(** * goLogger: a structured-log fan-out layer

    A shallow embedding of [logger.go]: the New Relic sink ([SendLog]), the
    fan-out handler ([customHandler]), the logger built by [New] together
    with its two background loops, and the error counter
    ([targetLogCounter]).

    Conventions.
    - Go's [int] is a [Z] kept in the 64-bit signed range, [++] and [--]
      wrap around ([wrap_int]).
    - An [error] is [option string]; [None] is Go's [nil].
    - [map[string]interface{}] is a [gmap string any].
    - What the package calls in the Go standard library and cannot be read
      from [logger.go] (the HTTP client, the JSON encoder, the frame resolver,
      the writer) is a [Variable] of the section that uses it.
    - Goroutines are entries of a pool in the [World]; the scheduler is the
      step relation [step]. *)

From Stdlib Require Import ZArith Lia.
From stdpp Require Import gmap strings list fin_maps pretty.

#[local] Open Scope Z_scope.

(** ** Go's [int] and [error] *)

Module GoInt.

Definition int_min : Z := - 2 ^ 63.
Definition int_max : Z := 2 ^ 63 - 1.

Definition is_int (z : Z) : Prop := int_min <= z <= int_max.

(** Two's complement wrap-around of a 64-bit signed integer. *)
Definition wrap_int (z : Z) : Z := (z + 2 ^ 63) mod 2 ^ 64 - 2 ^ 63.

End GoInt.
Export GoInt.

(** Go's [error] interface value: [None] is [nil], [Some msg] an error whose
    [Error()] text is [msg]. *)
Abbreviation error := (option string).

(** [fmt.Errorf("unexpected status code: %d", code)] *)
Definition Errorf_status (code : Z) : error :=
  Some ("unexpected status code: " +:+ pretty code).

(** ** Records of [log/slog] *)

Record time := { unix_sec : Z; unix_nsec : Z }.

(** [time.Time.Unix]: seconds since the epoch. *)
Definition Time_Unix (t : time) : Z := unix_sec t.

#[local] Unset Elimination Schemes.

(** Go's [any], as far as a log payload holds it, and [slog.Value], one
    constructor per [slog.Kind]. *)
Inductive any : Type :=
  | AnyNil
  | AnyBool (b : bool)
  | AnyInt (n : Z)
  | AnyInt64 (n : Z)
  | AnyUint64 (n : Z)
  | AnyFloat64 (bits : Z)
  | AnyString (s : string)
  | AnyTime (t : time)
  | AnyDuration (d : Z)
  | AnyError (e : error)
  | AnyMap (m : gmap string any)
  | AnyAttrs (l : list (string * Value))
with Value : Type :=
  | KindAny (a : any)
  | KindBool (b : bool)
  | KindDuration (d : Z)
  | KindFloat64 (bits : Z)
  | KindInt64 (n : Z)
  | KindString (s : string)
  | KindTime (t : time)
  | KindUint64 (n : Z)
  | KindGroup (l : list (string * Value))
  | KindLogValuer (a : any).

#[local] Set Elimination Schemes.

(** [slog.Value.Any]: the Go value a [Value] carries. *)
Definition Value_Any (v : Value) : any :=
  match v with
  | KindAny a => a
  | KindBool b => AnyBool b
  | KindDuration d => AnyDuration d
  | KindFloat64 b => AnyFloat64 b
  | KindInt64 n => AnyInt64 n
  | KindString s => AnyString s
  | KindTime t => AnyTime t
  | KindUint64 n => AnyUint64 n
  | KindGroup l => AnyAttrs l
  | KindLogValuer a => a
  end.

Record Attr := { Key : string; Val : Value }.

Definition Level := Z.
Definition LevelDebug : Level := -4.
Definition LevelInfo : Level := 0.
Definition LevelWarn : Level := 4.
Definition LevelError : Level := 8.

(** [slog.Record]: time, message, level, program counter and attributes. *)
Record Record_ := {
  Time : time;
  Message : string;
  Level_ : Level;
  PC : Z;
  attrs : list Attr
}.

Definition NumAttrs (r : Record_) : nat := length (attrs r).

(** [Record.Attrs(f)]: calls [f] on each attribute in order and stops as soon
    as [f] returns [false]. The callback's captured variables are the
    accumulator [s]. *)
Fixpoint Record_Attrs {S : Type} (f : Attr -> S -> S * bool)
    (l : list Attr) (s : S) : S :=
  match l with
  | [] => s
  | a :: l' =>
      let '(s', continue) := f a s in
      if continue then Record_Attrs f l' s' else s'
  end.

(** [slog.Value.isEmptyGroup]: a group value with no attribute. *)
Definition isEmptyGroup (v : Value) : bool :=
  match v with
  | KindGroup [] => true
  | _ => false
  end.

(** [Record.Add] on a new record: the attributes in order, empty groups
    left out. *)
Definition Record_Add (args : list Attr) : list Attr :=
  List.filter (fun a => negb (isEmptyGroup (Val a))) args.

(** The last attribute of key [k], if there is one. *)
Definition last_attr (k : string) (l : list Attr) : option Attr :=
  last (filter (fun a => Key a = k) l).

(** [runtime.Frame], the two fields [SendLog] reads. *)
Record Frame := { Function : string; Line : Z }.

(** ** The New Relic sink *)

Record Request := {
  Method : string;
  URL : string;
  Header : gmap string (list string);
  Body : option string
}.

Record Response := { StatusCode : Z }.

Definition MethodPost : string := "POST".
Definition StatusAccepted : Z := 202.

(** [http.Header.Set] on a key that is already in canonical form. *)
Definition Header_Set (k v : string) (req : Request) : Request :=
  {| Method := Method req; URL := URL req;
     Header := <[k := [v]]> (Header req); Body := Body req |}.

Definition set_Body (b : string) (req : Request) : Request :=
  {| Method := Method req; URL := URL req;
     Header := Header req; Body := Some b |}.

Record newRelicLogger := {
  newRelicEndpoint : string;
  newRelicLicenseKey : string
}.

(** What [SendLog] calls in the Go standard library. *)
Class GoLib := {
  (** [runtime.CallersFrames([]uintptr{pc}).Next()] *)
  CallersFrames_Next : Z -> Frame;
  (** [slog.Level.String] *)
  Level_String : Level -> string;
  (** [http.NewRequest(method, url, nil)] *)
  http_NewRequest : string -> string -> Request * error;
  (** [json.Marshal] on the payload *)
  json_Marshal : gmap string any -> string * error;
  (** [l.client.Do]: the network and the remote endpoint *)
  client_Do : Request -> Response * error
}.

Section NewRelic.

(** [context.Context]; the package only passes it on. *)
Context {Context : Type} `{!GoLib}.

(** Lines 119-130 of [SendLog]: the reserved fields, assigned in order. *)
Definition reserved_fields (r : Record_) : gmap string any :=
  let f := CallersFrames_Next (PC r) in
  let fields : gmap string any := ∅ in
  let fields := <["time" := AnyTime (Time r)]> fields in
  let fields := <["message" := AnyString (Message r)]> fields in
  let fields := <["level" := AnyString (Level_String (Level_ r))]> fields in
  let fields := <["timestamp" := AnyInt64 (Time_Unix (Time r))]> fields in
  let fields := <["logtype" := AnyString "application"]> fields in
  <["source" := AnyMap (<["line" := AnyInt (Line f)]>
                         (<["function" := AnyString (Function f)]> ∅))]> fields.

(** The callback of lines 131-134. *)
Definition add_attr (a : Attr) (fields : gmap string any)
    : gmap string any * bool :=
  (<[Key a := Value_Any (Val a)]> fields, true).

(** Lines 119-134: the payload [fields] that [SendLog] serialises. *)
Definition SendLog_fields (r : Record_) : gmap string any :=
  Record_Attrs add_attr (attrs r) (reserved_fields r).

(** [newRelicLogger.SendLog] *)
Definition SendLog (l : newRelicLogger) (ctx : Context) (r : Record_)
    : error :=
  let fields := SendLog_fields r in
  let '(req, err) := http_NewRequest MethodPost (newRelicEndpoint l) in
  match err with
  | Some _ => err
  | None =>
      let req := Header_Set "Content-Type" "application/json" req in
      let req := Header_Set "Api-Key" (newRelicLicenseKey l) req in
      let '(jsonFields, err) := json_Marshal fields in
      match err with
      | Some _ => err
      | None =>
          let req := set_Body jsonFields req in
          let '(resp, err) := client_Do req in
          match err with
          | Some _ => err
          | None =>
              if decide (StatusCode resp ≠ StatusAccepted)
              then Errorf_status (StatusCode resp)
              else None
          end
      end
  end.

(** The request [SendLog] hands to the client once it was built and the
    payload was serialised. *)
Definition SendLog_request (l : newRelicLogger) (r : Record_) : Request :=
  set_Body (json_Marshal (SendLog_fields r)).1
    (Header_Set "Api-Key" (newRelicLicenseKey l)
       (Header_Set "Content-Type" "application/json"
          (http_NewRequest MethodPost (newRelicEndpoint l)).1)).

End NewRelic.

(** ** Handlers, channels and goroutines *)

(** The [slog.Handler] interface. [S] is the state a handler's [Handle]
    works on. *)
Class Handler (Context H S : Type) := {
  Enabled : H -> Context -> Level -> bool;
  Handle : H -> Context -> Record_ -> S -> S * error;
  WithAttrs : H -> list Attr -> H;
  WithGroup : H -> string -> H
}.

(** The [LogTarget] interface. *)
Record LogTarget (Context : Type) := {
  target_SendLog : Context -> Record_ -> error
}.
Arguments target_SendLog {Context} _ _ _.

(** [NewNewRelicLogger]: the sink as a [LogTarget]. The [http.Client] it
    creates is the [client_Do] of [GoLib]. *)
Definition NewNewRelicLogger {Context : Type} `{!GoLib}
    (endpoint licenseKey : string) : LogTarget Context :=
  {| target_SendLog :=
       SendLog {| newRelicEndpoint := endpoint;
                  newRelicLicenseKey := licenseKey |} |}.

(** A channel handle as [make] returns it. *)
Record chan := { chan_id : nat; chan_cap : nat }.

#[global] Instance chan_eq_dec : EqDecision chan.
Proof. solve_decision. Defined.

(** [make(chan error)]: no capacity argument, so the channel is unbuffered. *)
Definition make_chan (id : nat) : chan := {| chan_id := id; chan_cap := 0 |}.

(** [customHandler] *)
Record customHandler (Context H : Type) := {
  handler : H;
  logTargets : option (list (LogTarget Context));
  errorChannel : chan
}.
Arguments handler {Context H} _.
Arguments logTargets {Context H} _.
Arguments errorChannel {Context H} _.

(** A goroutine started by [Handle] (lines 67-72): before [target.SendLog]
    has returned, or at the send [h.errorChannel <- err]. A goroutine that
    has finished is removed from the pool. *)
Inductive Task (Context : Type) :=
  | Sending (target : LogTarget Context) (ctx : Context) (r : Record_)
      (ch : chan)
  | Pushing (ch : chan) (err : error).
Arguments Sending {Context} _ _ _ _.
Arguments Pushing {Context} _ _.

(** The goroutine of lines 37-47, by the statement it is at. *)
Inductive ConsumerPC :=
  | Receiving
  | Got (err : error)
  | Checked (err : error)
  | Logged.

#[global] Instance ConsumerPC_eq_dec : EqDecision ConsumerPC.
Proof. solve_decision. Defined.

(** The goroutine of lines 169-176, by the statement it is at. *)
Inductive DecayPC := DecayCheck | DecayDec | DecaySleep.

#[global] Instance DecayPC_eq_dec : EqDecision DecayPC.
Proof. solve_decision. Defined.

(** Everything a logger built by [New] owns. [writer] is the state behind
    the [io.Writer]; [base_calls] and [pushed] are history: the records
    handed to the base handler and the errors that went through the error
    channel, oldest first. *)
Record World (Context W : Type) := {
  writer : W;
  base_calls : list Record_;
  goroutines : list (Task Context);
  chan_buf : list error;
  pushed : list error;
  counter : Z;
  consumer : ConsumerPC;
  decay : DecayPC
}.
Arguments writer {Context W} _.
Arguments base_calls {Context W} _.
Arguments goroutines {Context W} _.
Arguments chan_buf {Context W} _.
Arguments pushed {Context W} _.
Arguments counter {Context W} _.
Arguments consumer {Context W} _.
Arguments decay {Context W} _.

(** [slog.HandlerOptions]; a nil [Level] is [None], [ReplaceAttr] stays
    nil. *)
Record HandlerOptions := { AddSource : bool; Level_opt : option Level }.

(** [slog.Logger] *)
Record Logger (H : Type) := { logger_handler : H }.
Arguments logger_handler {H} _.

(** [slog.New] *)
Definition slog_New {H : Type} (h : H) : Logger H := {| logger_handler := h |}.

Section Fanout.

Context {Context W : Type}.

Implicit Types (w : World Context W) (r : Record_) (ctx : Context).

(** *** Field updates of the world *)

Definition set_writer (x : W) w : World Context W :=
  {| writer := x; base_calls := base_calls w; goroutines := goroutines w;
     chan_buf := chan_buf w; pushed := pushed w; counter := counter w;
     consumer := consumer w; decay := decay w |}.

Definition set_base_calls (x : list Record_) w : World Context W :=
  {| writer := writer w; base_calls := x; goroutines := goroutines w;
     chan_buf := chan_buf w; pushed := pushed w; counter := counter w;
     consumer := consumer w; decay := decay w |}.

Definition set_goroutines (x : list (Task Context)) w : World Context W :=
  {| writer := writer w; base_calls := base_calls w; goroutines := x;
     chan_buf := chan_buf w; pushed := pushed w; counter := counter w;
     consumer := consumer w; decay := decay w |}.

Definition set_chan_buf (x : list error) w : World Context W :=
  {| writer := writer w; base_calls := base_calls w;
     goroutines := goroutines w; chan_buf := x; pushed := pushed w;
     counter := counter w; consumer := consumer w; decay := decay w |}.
_ _ _
◆ WHAT IS EXPECTED ◆
Read the data above. Pull out each line in which the string "ConsumerPC" appears.

◆ ANSWER TO THIS EXERCISE ◆
Inductive ConsumerPC :=
#[global] Instance ConsumerPC_eq_dec : EqDecision ConsumerPC.
  consumer : ConsumerPC;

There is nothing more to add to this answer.